Work required:
Please repeat exactly the lines below from the one containing "info : NodeInfo;" down to the one containing "Definition with_focil (f", both included, and nothing else.

(Stored data entries)
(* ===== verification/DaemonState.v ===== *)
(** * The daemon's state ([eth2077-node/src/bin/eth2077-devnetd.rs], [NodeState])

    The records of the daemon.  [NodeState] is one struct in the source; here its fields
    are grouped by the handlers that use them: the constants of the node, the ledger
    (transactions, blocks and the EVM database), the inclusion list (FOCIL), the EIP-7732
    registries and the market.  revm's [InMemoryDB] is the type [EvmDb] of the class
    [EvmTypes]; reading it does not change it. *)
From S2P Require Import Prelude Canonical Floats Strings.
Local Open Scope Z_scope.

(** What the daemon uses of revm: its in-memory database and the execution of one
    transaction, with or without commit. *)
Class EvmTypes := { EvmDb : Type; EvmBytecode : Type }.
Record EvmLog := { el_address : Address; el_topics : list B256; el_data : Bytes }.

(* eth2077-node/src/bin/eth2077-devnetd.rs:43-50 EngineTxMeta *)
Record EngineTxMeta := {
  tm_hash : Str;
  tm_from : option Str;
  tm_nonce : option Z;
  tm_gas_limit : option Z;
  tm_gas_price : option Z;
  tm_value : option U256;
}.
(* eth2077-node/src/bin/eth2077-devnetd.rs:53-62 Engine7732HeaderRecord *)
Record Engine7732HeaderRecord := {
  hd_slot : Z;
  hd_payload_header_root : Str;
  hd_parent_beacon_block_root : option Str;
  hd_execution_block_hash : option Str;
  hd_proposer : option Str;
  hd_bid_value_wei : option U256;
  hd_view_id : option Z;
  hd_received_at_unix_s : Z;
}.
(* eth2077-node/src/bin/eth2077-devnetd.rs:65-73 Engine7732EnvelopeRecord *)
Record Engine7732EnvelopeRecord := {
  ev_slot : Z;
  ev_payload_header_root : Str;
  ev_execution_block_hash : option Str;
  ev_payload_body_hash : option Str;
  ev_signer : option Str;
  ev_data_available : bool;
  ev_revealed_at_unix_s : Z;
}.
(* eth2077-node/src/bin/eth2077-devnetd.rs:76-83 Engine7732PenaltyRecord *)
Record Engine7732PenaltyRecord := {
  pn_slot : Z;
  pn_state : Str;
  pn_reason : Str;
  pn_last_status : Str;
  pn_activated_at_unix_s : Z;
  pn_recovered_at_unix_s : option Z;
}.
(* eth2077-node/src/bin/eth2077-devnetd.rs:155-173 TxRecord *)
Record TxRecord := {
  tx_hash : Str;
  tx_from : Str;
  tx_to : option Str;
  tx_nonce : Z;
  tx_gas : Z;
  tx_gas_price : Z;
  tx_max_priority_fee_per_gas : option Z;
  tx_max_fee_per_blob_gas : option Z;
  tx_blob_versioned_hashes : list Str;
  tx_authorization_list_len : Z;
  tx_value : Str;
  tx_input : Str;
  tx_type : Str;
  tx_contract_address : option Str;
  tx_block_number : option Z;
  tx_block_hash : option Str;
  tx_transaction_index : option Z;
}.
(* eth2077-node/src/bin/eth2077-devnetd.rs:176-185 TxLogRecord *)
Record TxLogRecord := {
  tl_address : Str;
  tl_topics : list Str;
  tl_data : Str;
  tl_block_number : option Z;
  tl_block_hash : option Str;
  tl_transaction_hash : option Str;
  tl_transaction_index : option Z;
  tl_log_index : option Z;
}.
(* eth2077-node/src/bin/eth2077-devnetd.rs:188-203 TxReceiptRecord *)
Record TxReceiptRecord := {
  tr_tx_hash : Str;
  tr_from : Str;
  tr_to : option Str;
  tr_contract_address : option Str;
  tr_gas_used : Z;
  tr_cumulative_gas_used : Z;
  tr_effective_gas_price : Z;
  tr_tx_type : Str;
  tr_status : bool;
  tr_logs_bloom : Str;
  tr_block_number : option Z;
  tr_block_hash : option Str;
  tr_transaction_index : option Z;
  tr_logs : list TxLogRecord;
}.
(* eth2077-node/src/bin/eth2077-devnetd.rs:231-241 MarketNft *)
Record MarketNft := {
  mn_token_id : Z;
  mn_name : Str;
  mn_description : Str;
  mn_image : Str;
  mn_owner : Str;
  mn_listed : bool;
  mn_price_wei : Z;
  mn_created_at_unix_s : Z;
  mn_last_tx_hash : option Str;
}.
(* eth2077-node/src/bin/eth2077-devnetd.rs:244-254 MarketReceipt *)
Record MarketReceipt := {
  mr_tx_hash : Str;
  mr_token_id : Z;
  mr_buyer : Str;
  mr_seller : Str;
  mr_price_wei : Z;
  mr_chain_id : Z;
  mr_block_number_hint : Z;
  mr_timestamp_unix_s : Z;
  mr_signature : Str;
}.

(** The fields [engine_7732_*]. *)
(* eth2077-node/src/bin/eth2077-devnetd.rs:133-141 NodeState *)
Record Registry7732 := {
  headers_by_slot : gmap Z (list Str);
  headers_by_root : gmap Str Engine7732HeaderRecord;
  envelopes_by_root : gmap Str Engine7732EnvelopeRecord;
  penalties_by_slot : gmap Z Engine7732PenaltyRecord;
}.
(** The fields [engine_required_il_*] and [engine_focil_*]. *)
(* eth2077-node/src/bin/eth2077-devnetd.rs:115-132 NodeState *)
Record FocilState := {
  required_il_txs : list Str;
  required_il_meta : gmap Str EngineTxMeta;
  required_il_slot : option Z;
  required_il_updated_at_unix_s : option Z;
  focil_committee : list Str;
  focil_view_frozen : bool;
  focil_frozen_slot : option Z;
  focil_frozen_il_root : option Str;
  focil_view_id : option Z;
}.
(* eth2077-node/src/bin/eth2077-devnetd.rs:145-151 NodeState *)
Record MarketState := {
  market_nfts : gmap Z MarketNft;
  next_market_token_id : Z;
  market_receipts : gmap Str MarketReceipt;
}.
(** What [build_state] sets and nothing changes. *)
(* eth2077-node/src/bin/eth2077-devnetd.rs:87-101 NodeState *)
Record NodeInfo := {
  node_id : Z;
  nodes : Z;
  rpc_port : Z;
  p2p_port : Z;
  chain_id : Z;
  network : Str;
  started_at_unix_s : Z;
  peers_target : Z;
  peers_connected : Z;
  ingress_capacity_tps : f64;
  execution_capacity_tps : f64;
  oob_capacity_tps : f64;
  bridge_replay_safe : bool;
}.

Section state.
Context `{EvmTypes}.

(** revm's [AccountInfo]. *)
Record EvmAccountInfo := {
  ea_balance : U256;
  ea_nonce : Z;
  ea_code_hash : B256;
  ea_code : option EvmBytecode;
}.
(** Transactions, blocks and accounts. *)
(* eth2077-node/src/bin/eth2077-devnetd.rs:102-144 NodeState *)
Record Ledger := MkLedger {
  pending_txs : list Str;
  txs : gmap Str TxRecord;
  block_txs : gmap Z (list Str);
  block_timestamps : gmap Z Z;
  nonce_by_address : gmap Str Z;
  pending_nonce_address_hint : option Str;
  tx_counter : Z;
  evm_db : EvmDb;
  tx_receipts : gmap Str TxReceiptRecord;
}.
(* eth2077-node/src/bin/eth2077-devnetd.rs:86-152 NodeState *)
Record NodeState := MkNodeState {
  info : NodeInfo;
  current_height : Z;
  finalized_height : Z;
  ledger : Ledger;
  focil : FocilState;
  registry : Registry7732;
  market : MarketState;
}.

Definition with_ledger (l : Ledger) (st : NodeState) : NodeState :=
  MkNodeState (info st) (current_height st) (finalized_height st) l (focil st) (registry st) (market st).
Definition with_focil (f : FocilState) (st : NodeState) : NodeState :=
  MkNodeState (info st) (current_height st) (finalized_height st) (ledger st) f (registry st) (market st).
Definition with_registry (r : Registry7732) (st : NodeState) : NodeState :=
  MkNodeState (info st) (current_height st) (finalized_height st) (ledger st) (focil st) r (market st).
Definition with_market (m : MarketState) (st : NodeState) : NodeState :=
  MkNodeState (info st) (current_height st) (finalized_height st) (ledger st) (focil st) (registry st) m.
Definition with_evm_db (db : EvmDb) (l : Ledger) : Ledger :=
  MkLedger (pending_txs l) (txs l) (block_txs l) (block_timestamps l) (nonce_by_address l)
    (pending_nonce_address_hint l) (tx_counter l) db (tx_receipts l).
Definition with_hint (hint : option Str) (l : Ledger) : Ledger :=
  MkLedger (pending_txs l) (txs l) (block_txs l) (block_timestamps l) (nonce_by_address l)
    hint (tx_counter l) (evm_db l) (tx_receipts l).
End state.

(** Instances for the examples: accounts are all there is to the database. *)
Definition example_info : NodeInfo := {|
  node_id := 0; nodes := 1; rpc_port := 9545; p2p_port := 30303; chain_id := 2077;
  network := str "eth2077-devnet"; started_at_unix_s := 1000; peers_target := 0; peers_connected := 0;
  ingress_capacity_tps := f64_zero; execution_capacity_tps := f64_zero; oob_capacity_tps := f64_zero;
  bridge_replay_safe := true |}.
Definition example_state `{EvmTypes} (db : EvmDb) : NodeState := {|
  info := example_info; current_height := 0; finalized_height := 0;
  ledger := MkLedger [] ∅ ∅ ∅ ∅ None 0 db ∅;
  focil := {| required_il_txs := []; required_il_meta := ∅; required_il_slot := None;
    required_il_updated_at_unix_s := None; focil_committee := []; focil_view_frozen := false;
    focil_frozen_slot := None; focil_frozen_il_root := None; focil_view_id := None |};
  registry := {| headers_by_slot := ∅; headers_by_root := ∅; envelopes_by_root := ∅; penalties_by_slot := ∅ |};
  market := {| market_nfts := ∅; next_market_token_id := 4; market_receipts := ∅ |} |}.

---

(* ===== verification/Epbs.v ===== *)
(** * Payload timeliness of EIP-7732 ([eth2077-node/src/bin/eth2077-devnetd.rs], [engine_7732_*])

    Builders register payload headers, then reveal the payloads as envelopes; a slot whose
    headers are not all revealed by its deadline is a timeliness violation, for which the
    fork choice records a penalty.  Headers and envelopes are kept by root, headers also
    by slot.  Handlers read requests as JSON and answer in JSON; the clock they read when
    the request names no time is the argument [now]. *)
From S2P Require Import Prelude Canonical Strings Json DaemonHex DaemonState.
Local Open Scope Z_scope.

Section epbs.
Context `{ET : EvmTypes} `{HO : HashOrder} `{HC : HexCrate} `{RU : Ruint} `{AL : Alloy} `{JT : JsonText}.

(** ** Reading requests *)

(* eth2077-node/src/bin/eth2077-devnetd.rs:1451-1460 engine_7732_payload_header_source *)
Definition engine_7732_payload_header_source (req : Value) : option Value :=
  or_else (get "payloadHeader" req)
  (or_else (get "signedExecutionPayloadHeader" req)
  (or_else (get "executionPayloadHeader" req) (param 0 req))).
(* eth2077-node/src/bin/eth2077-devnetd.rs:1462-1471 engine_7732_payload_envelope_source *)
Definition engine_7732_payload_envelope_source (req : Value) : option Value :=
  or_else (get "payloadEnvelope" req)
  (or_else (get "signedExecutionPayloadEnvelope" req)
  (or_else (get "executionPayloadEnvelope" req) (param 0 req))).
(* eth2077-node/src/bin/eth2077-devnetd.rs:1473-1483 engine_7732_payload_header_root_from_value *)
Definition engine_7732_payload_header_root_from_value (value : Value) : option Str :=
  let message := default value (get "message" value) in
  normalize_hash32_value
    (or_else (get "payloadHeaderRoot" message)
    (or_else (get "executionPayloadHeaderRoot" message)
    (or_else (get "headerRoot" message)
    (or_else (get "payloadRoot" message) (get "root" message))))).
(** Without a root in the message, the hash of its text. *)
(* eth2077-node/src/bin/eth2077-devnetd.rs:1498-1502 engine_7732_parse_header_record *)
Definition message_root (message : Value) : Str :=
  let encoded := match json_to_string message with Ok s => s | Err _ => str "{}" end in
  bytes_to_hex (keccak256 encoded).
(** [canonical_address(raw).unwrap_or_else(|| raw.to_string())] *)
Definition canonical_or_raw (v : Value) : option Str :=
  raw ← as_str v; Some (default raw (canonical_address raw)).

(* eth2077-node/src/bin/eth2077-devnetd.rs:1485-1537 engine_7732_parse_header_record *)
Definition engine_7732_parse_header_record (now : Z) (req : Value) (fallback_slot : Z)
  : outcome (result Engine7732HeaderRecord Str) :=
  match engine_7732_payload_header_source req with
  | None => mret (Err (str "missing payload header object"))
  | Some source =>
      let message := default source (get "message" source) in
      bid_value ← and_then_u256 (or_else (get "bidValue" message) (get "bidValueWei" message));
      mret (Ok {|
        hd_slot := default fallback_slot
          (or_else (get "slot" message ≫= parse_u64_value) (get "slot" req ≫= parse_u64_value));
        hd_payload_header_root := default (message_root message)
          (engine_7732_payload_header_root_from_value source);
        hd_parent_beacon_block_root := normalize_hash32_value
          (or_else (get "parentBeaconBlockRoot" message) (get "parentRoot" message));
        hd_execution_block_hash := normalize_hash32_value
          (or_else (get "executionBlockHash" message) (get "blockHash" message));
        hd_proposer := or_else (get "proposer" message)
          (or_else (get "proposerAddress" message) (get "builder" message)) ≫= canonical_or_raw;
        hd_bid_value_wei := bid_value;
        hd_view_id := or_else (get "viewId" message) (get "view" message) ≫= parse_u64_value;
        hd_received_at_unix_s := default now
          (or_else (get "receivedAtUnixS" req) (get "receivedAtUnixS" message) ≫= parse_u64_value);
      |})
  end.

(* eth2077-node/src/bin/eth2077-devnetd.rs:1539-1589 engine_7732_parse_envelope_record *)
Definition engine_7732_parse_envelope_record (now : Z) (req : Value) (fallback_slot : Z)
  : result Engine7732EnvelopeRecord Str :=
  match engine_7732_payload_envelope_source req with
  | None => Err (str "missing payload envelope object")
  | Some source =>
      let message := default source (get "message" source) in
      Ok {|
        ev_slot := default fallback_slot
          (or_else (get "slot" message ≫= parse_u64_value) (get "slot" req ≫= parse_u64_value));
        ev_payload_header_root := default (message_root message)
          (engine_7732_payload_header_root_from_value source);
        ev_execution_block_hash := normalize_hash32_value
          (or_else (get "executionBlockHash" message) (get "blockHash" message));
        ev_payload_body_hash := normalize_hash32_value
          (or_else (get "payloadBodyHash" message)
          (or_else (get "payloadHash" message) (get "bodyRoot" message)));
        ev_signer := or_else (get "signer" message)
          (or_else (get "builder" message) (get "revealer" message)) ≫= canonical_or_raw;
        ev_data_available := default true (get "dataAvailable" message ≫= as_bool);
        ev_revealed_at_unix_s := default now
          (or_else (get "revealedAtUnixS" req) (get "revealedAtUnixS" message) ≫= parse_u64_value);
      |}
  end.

Response:
  info : NodeInfo;
  current_height : Z;
  finalized_height : Z;
  ledger : Ledger;
  focil : FocilState;
  registry : Registry7732;
  market : MarketState;
}.

Definition with_ledger (l : Ledger) (st : NodeState) : NodeState :=
  MkNodeState (info st) (current_height st) (finalized_height st) l (focil st) (registry st) (market st).
Definition with_focil (f : FocilState) (st : NodeState) : NodeState :=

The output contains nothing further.